STOCK En2^tm5.1Alj/J

Stock number: 007925
Research areas: Neurobiology Research, Research Tools

Description

These En2^flox-taulacZ (En2-floxLacZ, En2^tau-lacZ, or En2-tau-lacZ) mutant mice harbor a loxP-flanked tau β-galactosidase "knock-in" allele that also abolishes engrailed 2 (En2) gene function, and may be useful for conditional reporter protein expression in En2-expressing tissues (including the early mesencephalon and rhombomere 1, and developing cerebellum and jaw muscles), as well as for conditional restoration of En2 function.

Detailed description

Mice homozygous for this En2^flox-taulacZ (also called En2-floxLacZ, En2^tau-lacZ, or En2-tau-lacZ) mutation are viable but may not breed well (reported as "semi-fertile"). These mice harbor a loxP-flanked tau β-galactosidase "knock-in" allele that also abolishes engrailed 2 (En2) gene function. While both the tau-lacZ and En2 transcripts are made, only tau-lacZ is translated to protein. Expression of lacZ mimics that of the endogenous En2 gene. When bred to mice that express Cre recombinase, the resulting offspring will have the lacZ reporter deleted in the cre-expressing tissue(s) with subsequent restoration of En2 translation. These En2^flox-taulacZ mutant mice may be useful for conditional reporter protein expression in En2-expressing tissues (including the early mesencephalon and rhombomere 1, and developing cerebellum and jaw muscles), as well as for conditional restoration of En2 function.

Of note, these mice may also be useful in conjunction with other engrailed mutants (such as Stock No. 007912, Stock No. 007916, Stock No. 007917, Stock No. 007918, and Stock No. 007924).

Development

A targeting vector was designed to insert a loxP-flanked tau-lacZ cassette followed by a neo cassette and then a third loxP site into the 5'-UTR of the targeted gene. This construct was electroporated into 129S6/SvEvTac-derived W4 embryonic stem (ES) cells. Correctly targeted ES cells were injected into recipient blastocysts and chimeric mice were bred with Black Swiss Webster mice.
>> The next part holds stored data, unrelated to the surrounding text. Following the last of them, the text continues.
(** The corrected minutes of a raw duration [s] and raw distance [d]. *)
Lemma corrected_minutes (d s : R) :
  0 <= s ->
  let m := Int_part (s / 60 * 1.25) in
  let dur :=
    if (int (s / 60 * DURATION_CORRECTION_FACTOR) =? 0)%Z
       && float_gt (d / 1000 * DISTANCE_CORRECTION_FACTOR) 0.1
    then 1%Z else int (s / 60 * DURATION_CORRECTION_FACTOR) in
  (m = 0%Z /\ d * 1.10 > 100 -> dur = 1%Z)
  /\ (~ (m = 0%Z /\ d * 1.10 > 100) -> dur = m).
Proof.
  intros Hs m dur. subst m dur.
  unfold DURATION_CORRECTION_FACTOR, DISTANCE_CORRECTION_FACTOR.
  rewrite int_floor by lra.
  split.
  - intros [Hm Hd]. rewrite Hm. simpl. rewrite float_gt_true by lra. reflexivity.
  - intros Hn. destruct (Z.eqb_spec (Int_part (s / 60 * 1.25)) 0) as [Hm | Hm].
    + simpl. rewrite float_gt_false; [reflexivity |].
      destruct (Rle_dec (d / 1000 * 1.10) 0.1) as [Hle | Hgt]; [exact Hle |].
      exfalso. apply Hn. split; [exact Hm | lra].
    + reflexivity.
Qed.

Lemma get_road_distance_ok (w : net) (lat1 lon1 lat2 lon2 timeout : R)
    (data : osrm_data) (route : route) :
  provider w (length (calls w)) (road_distance_request lat1 lon1 lat2 lon2 timeout)
  = Response 200 data ->
  first_route data = Some route ->
  get_road_distance lat1 lon1 lat2 lon2 timeout w
  = (Return
       (Some (get_or_0 (distance route) / 1000 * DISTANCE_CORRECTION_FACTOR),
        Some (if (int (get_or_0 (duration route) / 60 * DURATION_CORRECTION_FACTOR) =? 0)%Z
                 && float_gt (get_or_0 (distance route) / 1000 * DISTANCE_CORRECTION_FACTOR) 0.1
              then 1%Z
              else int (get_or_0 (duration route) / 60 * DURATION_CORRECTION_FACTOR))),
     {| provider := provider w;
        calls := calls w ++ [road_distance_request lat1 lon1 lat2 lon2 timeout] |}).
Proof.
  intros Hp Hr. unfold get_road_distance, try_except, bind, http_get.
  rewrite Hp. simpl. rewrite Hr. reflexivity.
Qed.

Lemma get_route_with_geometry_ok (w : net) (lat1 lon1 lat2 lon2 timeout : R)
    (data : osrm_data) (route : route) :
  provider w (length (calls w)) (geometry_request lat1 lon1 lat2 lon2 timeout)
  = Response 200 data ->
  first_route data = Some route ->
  get_route_with_geometry lat1 lon1 lat2 lon2 timeout w
  = (Return
       (Some (get_or_0 (distance route) / 1000 * DISTANCE_CORRECTION_FACTOR),
        Some (if (int (get_or_0 (duration route) / 60 * DURATION_CORRECTION_FACTOR) =? 0)%Z
                 && float_gt (get_or_0 (distance route) / 1000 * DISTANCE_CORRECTION_FACTOR) 0.1
              then 1%Z
              else int (get_or_0 (duration route) / 60 * DURATION_CORRECTION_FACTOR)),
        Some (default [] (coordinates route))),
     {| provider := provider w;
        calls := calls w ++ [geometry_request lat1 lon1 lat2 lon2 timeout] |}).
Proof.
  intros Hp Hr. unfold get_route_with_geometry, try_except, bind, http_get.
  rewrite Hp. simpl. rewrite Hr. reflexivity.
Qed.

(** C8, as the code has it. For a successful answer of the provider whose
    first route has raw distance [d] meters and raw duration [s >= 0]
    seconds, [get_road_distance] and [get_route_with_geometry] return the
    distance [(d / 1000) * 1.10] km and the duration [floor ((s / 60) * 1.25)]
    minutes, raised to 1 minute exactly when that floor is 0 and the
    corrected distance exceeds 0.1 km, that is [d * 1.10 > 100] m. *)
Theorem road_distance_correction (w : net) (lat1 lon1 lat2 lon2 timeout : R)
    (data : osrm_data) (route : route) (d s : R) :
  provider w (length (calls w)) (road_distance_request lat1 lon1 lat2 lon2 timeout)
  = Response 200 data ->
  provider w (length (calls w)) (geometry_request lat1 lon1 lat2 lon2 timeout)
  = Response 200 data ->
  first_route data = Some route ->
  distance route = Some d ->
  duration route = Some s ->
  0 <= s ->
  exists dur : Z,
    ((Int_part (s / 60 * 1.25) = 0%Z /\ d * 1.10 > 100 -> dur = 1%Z)
     /\ (~ (Int_part (s / 60 * 1.25) = 0%Z /\ d * 1.10 > 100) ->
         dur = Int_part (s / 60 * 1.25)))
    /\ fst (get_road_distance lat1 lon1 lat2 lon2 timeout w)
       = Return (Some (d / 1000 * 1.10), Some dur)
    /\ fst (get_route_with_geometry lat1 lon1 lat2 lon2 timeout w)
       = Return (Some (d / 1000 * 1.10), Some dur,
                 Some (default [] (coordinates route))).
Proof.
  intros Hp1 Hp2 Hr Hd Hs Hs0.
  eexists. split; [exact (corrected_minutes d s Hs0) |].
  split.
  - rewrite (get_road_distance_ok _ _ _ _ _ _ _ _ Hp1 Hr), Hd, Hs. reflexivity.
  - rewrite (get_route_with_geometry_ok _ _ _ _ _ _ _ _ Hp2 Hr), Hd, Hs. reflexivity.
Qed.

Lemma road_distance_correction_witness :
  exists dur : Z,
    ((Int_part (600 / 60 * 1.25) = 0%Z /\ 5000 * 1.10 > 100 -> dur = 1%Z)
     /\ (~ (Int_part (600 / 60 * 1.25) = 0%Z /\ 5000 * 1.10 > 100) ->
         dur = Int_part (600 / 60 * 1.25)))
    /\ fst (get_road_distance 19 72 20 73 5 (one_route_net 5000 600 None))
       = Return (Some (5000 / 1000 * 1.10), Some dur)
    /\ fst (get_route_with_geometry 19 72 20 73 5 (one_route_net 5000 600 None))
       = Return (Some (5000 / 1000 * 1.10), Some dur,
                 Some (default [] (coordinates
                    {| distance := Some 5000; duration := Some 600;
                       coordinates := None |}))).
Proof.
  apply (road_distance_correction (one_route_net 5000 600 None) 19 72 20 73 5
           {| code := Some "Ok";
              routes := Some [ {| distance := Some 5000; duration := Some 600;
                                  coordinates := None |} ] |}
           {| distance := Some 5000; duration := Some 600; coordinates := None |}
           5000 600);
    [reflexivity | reflexivity | reflexivity | reflexivity | reflexivity | lra].
Defined.

(** C8, as the claim words it, fails: with a raw distance of 95 m and a raw
    duration of 10 s the corrected minutes are 0 and the raw distance does
    not exceed 100 m, so the claimed duration is 0; the code returns 1,
    because the corrected distance 0.1045 km exceeds 0.1 km. *)
Lemma claimed_duration_fails :
  fst (get_road_distance 19 72 20 73 5 (one_route_net 95 10 None))
  = Return (Some (95 / 1000 * 1.10), Some 1%Z)
  /\ claimed_duration 95 10 = 0%Z
  /\ ~ (95 > 100).
Proof.
  assert (Hm : Int_part (10 / 60 * 1.25) = 0%Z) by (apply Int_part_unique; simpl; lra).
  split; [| split].
  - rewrite (get_road_distance_ok (one_route_net 95 10 None) 19 72 20 73 5
               {| code := Some "Ok";
                  routes := Some [ {| distance := Some 95; duration := Some 10;
                                      coordinates := None |} ] |}
               {| distance := Some 95; duration := Some 10; coordinates := None |}
               eq_refl eq_refl).
    simpl. unfold DURATION_CORRECTION_FACTOR, DISTANCE_CORRECTION_FACTOR.
    rewrite int_floor by lra. rewrite Hm. simpl.
    rewrite float_gt_true by lra. reflexivity.
  - unfold claimed_duration. rewrite Hm. simpl.
    rewrite float_gt_false by lra. reflexivity.
  - lra.
Qed.

End Correction.

(** ** The order update handler *)

Section UpdateOrder.
Import Py Spec Orders.
Local Open Scope Z_scope.

Lemma same_tables_refl (db : Db.Session) : same_tables db db.
Proof. repeat split. Qed.

Lemma same_tables_trans (db1 db2 db3 : Db.Session) :
  same_tables db1 db2 -> same_tables db2 db3 -> same_tables db1 db3.
Proof.
  unfold same_tables. intros (?&?&?&?&?&?) (?&?&?&?&?&?).
  repeat split; congruence.
Qed.

Lemma notifies_ret : notifies (ret tt).
Proof. intros db. exists db. split; [reflexivity | apply same_tables_refl]. Qed.

Lemma notifies_create (role : UserRole.t) (ty : NotificationType.t)
    (user_id order_id : option Z) :
  notifies (NotificationService.create_notification role ty user_id order_id).
Proof. intros db. eexists. split; [reflexivity | repeat split]. Qed.

Lemma notifies_seq (m k : M Db.Session unit) :
  notifies m -> notifies k -> notifies (m ;;; k).
Proof.
  intros Hm Hk db. destruct (Hm db) as (db1 & E1 & S1).
  destruct (Hk db1) as (db2 & E2 & S2).
  exists db2. unfold bind. rewrite E1. split; [exact E2 |].
  eapply same_tables_trans; eassumption.
Qed.

Lemma notifies_when (c : bool) (m : M Db.Session unit) :
  notifies m -> notifies (when c m).
Proof. intros Hm. destruct c; [exact Hm | apply notifies_ret]. Qed.

Lemma notifies_customer (customer : option Customer.t)
    (k : Customer.t -> M Db.Session unit) :
  (forall c, notifies (k c)) ->
  notifies (match customer with Some c => k c | None => ret tt end).
Proof. intros Hk. destruct customer; [apply Hk | apply notifies_ret]. Qed.

Lemma notifies_get (k : Db.Session -> M Db.Session unit) :
  (forall db0, notifies (k db0)) -> notifies (db0 <- get ;; k db0).
Proof. intros Hk db. exact (Hk db db). Qed.

Create HintDb notify.
#[local] Hint Resolve notifies_ret notifies_create notifies_seq notifies_when
  notifies_customer : notify.

Lemma update_order_notifications_notifies (request : OrderUpdate) (order : Order.t)
    (old_status : OrderStatus.t) (old_driver_id : option Z) :
  notifies (update_order_notifications request order old_status old_driver_id).
Proof.
  unfold update_order_notifications. apply notifies_get. intros db0. cbv zeta.
  destruct (Db.customer_by_id db0 (Order.customer_id order)); auto 10 with notify.
Qed.

Lemma order_by_id_id (db : Db.Session) (oid : Z) (o : Order.t) :
  Db.order_by_id db oid = Some o -> Order.id o = oid.
Proof.
  unfold Db.order_by_id. intros H. apply find_some in H as [_ H].
  apply Z.eqb_eq, H.
Qed.

Lemma order_by_id_commit (db : Db.Session) (oid : Z) (o o' : Order.t) :
  Db.order_by_id db oid = Some o ->
  Order.id o' = oid ->
  Db.order_by_id (Db.commit_order o' db) oid = Some o'.
Proof.
  unfold Db.order_by_id, Db.commit_order. simpl. intros H Hid. subst oid.
  revert H. induction (Db.orders db) as [| r l IH]; simpl; [discriminate |].
  destruct (Z.eqb_spec (Order.id r) (Order.id o')) as [E | E].
  - intros _. simpl. rewrite Z.eqb_refl. reflexivity.
  - simpl. destruct (Z.eqb_spec (Order.id r) (Order.id o')); [contradiction |].
    exact IH.
Qed.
The resulting offspring were then bred to cre expressing mice (on a Swiss Webster genetic background) to remove the neo cassette, generating En2^flox-taulacZ offspring (also called En2-floxLacZ in Sgaier 2005 or En2^tau-lacZ and En2-tau-lacZ in Sgaier 2007). These En2^flox-taulacZ mutant mice were bred to Swiss Webster mice for many generations prior to arrival at The Jackson Laboratory. In addition, the donating investigator reports that although these mice harbor no additional mutant loci, they may contain incidental genetic background contributions as a result of past matings with other mutant mouse strains. Upon arrival, En2^flox-taulacZ mice were bred to 129S1/SvImJ (Stock No. 002448) for at least one generation to establish the colony.

Allele

Symbol: En2^tm5.1Alj
Name: targeted mutation 5.1, Alexandra L Joyner
MGI accession ID: MGI:3789089
Generation method: Targeted
Attributes: Conditional ready (e.g. floxed); No functional change
Marker symbol: En2
Marker name: engrailed 2
Chromosome: 5
Strain of origin: 129S6/SvEvTac
Expressed genes: lacZ,beta-galactosidase,E. coli
Site of expression: LoxP-flanked tau ?-galactosidase expression mimics and blocks that of the endogenous targeted gene. When bred to Cre recombinase mice, resulting offspring will have the lacZ reporter deleted in the cre-expressing tissue(s) with subsequent restoration of the targeted gene's translation.
Molecular note: A targeting vector was designed to insert a loxP-flanked tau-lacZ cassette followed by a neo cassette and then a third loxP site into the 5'-UTR of the targeted gene. Cre mediated recombination then removed the neo cassette leaving the floxed tau-lacZ cassette intact.